In Bollywood, arguably Chetan Bhagat’s works began the trend of turning books into movies with Five Point Someone adapted into 3 Idiots, and later, 3 Mistakes of my Life made its Bollywood debut as Kai Po Che. Further down in the East, Bengali movies have drawn inspiration from beloved novels by Rabindranath Tagore, Sarat Chandra Chattopadhyay, and Bankim Chandra Chattopadhyay. Parineeta was an adaptation of the Bengali short story of the same name by Sarat Chandra Chattopadhyay. 

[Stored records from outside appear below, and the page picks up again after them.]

(** * DNS wire-format decoding in [src/dnsEvents.ts]

    A shallow embedding of [decodeDnsName] and [parseDnsRrSet], followed by
    the properties of the decoder that the specification states and by
    further properties of the two functions on any buffer.

    Conventions of the embedding:
    - a [Uint8Array] is a [list byte]; an element read is the byte's value
      as a [Z] in [0, 256);
    - offsets and lengths are [nat] (the source only ever produces
      non-negative integral offsets);
    - a JavaScript number produced by [<<] and [|] is a [Z] holding the
      signed 32-bit result, the wrap-around written out in [toInt32];
    - a JavaScript string is a [string];
    - a call that may [throw] returns a [completion];
    - [console.warn] and [console.error] append a line to a console log
      that is threaded through the decode loop. *)

From Equations Require Import Equations.
From Equations.Prop Require Import Logic.
From Stdlib Require Import String Ascii ZArith Lia Bool Arith List.
From Stdlib Require Import Strings.Byte.
Import ListNotations.

Local Open Scope string_scope.
Local Open Scope nat_scope.

(** ** JavaScript 32-bit integer operators *)

Module Js.

(** [ToInt32]: reduce modulo 2^32 into the signed range. *)
Definition toInt32 (z : Z) : Z :=
  ((z + 2147483648) mod 4294967296 - 2147483648)%Z.

(** [a << n] *)
Definition shl (a n : Z) : Z :=
  toInt32 (Z.shiftl (toInt32 a) (n mod 32)).

(** [a | b] *)
Definition bor (a b : Z) : Z :=
  toInt32 (Z.lor (toInt32 a) (toInt32 b)).

End Js.

(** ** Byte buffers *)

(** [bytes[i]] as a number.  Every read in the source is guarded by a bounds
    test against [bytes.length]; the default is what [undefined] becomes
    under [<<] and [|]. *)
Definition byteAt (bytes : list byte) (i : nat) : Z :=
  Z.of_N (Byte.to_N (nth i bytes x00)).

(** [bytes.slice(start, end)] for [start <= end]; like the source's slice it
    is clipped to the buffer. *)
Definition slice (bytes : list byte) (start stop : nat) : list byte :=
  firstn (stop - start) (skipn start bytes).

(** [Buffer.from(b).toString("ascii")]: Node clears the top bit of each byte
    and makes it one character. *)
Definition asciiChar (b : byte) : ascii :=
  ascii_of_N (N.land (Byte.to_N b) 127).

Fixpoint toAscii (b : list byte) : string :=
  match b with
  | [] => EmptyString
  | c :: rest => String (asciiChar c) (toAscii rest)
  end.

(** [ethers.hexlify]: ["0x"] followed by two lower-case digits per byte. *)
Definition hexDigit (n : N) : ascii :=
  match n with
  | 0%N => "0" | 1%N => "1" | 2%N => "2" | 3%N => "3"
  | 4%N => "4" | 5%N => "5" | 6%N => "6" | 7%N => "7"
  | 8%N => "8" | 9%N => "9" | 10%N => "a" | 11%N => "b"
  | 12%N => "c" | 13%N => "d" | 14%N => "e" | _ => "f"
  end%char.

Fixpoint hexDigits (b : list byte) : string :=
  match b with
  | [] => EmptyString
  | c :: rest =>
      String (hexDigit (Byte.to_N c / 16))
        (String (hexDigit (Byte.to_N c mod 16)) (hexDigits rest))
  end.

Definition hexlify (b : list byte) : string := "0x" ++ hexDigits b.

(** ** Completions *)

(** The result of a call that either returns or throws [new Error(message)]. *)
Inductive completion (A : Type) : Type :=
| Normal (value : A)
| Throw (message : string).
Arguments Normal {A} value.
Arguments Throw {A} message.

(** ** [decodeDnsName] *)

Definition tooShort : string := "Buffer too short for DnsName label".

(** The [while] loop of [decodeDnsName], from the state
    [(name, currentOffset)].  Each pass that does not leave the loop reads
    the length byte, so the distance to the end of the buffer shrinks. *)
Equations? decodeDnsName_loop (bytes : list byte) (name : string)
    (currentOffset : nat) : completion (string * nat)
    by wf (length bytes - currentOffset) lt :=
  decodeDnsName_loop bytes name currentOffset
    with lt_dec currentOffset (length bytes) := {
    | right _ := Normal (name, currentOffset)
    | left _ with Z.eq_dec (byteAt bytes currentOffset) 0 := {
      | left _ := Normal (name, currentOffset + 1)
      | right _
          with le_dec (currentOffset + 1
                       + Z.to_nat (byteAt bytes currentOffset))
                      (length bytes) := {
        | right _ := Throw tooShort
        | left _ :=
            decodeDnsName_loop bytes
              (name
               ++ toAscii (slice bytes (currentOffset + 1)
                             (currentOffset + 1
                              + Z.to_nat (byteAt bytes currentOffset)))
               ++ ".")
              (currentOffset + 1 + Z.to_nat (byteAt bytes currentOffset)) } } }.
Proof. lia. Qed.

Definition decodeDnsName (bytes : list byte) (offset : nat)
  : completion (string * nat) :=
  decodeDnsName_loop bytes "" offset.

(** Where the loop stops: at or after the state it started from, and strictly
    after it when there was a byte to read. *)
Lemma decodeDnsName_loop_offset bytes name currentOffset name' newOffset :
  decodeDnsName_loop bytes name currentOffset = Normal (name', newOffset) ->
  currentOffset <= newOffset /\
  (currentOffset < length bytes -> currentOffset < newOffset).
Proof.
  funelim (decodeDnsName_loop bytes name currentOffset);
    try rewrite <- Heqcall; intros E; try discriminate.
  - inversion E; subst. lia.
  - inversion E; subst. lia.
  - match goal with
    | IH : forall _ _, _ -> _ /\ _ |- _ => destruct (IH _ _ E) as [Hle _]
    end.
    lia.
Qed.

(** ** [parseDnsRrSet] *)

(** The object [rr], which starts as [{}] and gets its properties one at a
    time. *)
Record ResourceRecord : Type := mkRr {
  rr_name : option string;
  rr_type : option Z;
  rr_class : option Z;
  rr_ttl : option Z;
  rr_rdata : option string
}.

Definition emptyObject : ResourceRecord := mkRr None None None None None.

Definition set_name (v : string) (rr : ResourceRecord) : ResourceRecord :=
  mkRr (Some v) (rr_type rr) (rr_class rr) (rr_ttl rr) (rr_rdata rr).
Definition set_type (v : Z) (rr : ResourceRecord) : ResourceRecord :=
  mkRr (rr_name rr) (Some v) (rr_class rr) (rr_ttl rr) (rr_rdata rr).
Definition set_class (v : Z) (rr : ResourceRecord) : ResourceRecord :=
  mkRr (rr_name rr) (rr_type rr) (Some v) (rr_ttl rr) (rr_rdata rr).
Definition set_ttl (v : Z) (rr : ResourceRecord) : ResourceRecord :=
  mkRr (rr_name rr) (rr_type rr) (rr_class rr) (Some v) (rr_rdata rr).
Definition set_rdata (v : string) (rr : ResourceRecord) : ResourceRecord :=
  mkRr (rr_name rr) (rr_type rr) (rr_class rr) (rr_ttl rr) (Some v).

(** What the function writes to the console. *)
Inductive consoleLine : Type :=
| Warn (rrName eventName : string)
| Error (message : string) (offset : nat).

(** How one pass through the body of the [while] loop ends.  Each carries
    the object [rr] as built so far and the value of [offset] at that
    point. *)
Inductive passEnd : Type :=
| Pushed (rr : ResourceRecord) (offset : nat)
    (** [records.push(rr)], the loop goes on *)
| Break (rr : ResourceRecord) (offset : nat)
    (** one of the [if (...) break] tests *)
| Caught (rr : ResourceRecord) (message : string) (offset : nat)
    (** the [catch] clause: [console.error], then [break] *).

(** A two-byte big-endian read, [(b[o] << 8) | b[o + 1]]. *)
Definition read16 (rawBytes : list byte) (offset : nat) : Z :=
  Js.bor (Js.shl (byteAt rawBytes offset) 8) (byteAt rawBytes (offset + 1)).

(** The four-byte read of the TTL,
    [(b[o] << 24) | (b[o + 1] << 16) | (b[o + 2] << 8) | b[o + 3]]. *)
Definition read32 (rawBytes : list byte) (offset : nat) : Z :=
  Js.bor
    (Js.bor
       (Js.bor (Js.shl (byteAt rawBytes offset) 24)
               (Js.shl (byteAt rawBytes (offset + 1)) 16))
       (Js.shl (byteAt rawBytes (offset + 2)) 8))
    (byteAt rawBytes (offset + 3)).

(** Step 6 and the end of the [try] block, once [rdLength] is known. *)
Definition readRdata (rawBytes : list byte) (rr : ResourceRecord)
    (offset : nat) (rdLength : Z) : passEnd :=
  if (Z.of_nat (length rawBytes) <? Z.of_nat offset + rdLength)%Z
  then Break rr offset
  else
    let rdataBytes :=
      slice rawBytes offset (Z.to_nat (Z.of_nat offset + rdLength)) in
    let offset := Z.to_nat (Z.of_nat offset + rdLength) in
    if andb (Z.eqb (match rr_type rr with Some t => t | None => 0%Z end) 2)
            (Z.eqb (match rr_class rr with Some c => c | None => 0%Z end) 1)
    then
      match decodeDnsName rdataBytes 0 with
      | Throw message => Caught rr message offset
      | Normal (name, _) => Pushed (set_rdata name rr) offset
      end
    else Pushed (set_rdata (hexlify rdataBytes) rr) offset.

But this still begs the question of why filmmakers turn to books as source material for their films or series? The answer seems to be simple: the books would already bring with it a built-in audience. John Green’s The Fault in Our Stars was a blockbuster hit because readers were already eagerly waiting for its release. The same argument can be made for Calling Sehmat that was the award-winning Raazi

With Raazi, not only did we get to learn an epic tale but we also saw an empowered woman leading the way; which brings us to why Reese Witherspoon got her company to look at books as source material in the first place. She says she and her daughter realized that in every movie she starred in, there is a moment when she looked at her male lead and asked, “What do we do now?” She says in hindsight, it is downright ridiculous and that women have always been able to figure their way out despite the terrible situations they have found themselves in. She was, therefore, looking for women-driven and women-authored novels. Her company ended up producing Big Little Lies and Little Fire Everywhere – both based on books and both written by women! The ratings proved what a success both of these shows have been. 

The Endgame

In this day and age, there is not only a steady source of content but also a number of channels available by means of which this content can be shared. Now more than ever, good stories are being told. Both books from yesteryears and contemporary times are being made into web series or films. The OTT platforms have proved that there indeed is something for everyone and the large-scale movie industry is certainly following their lead.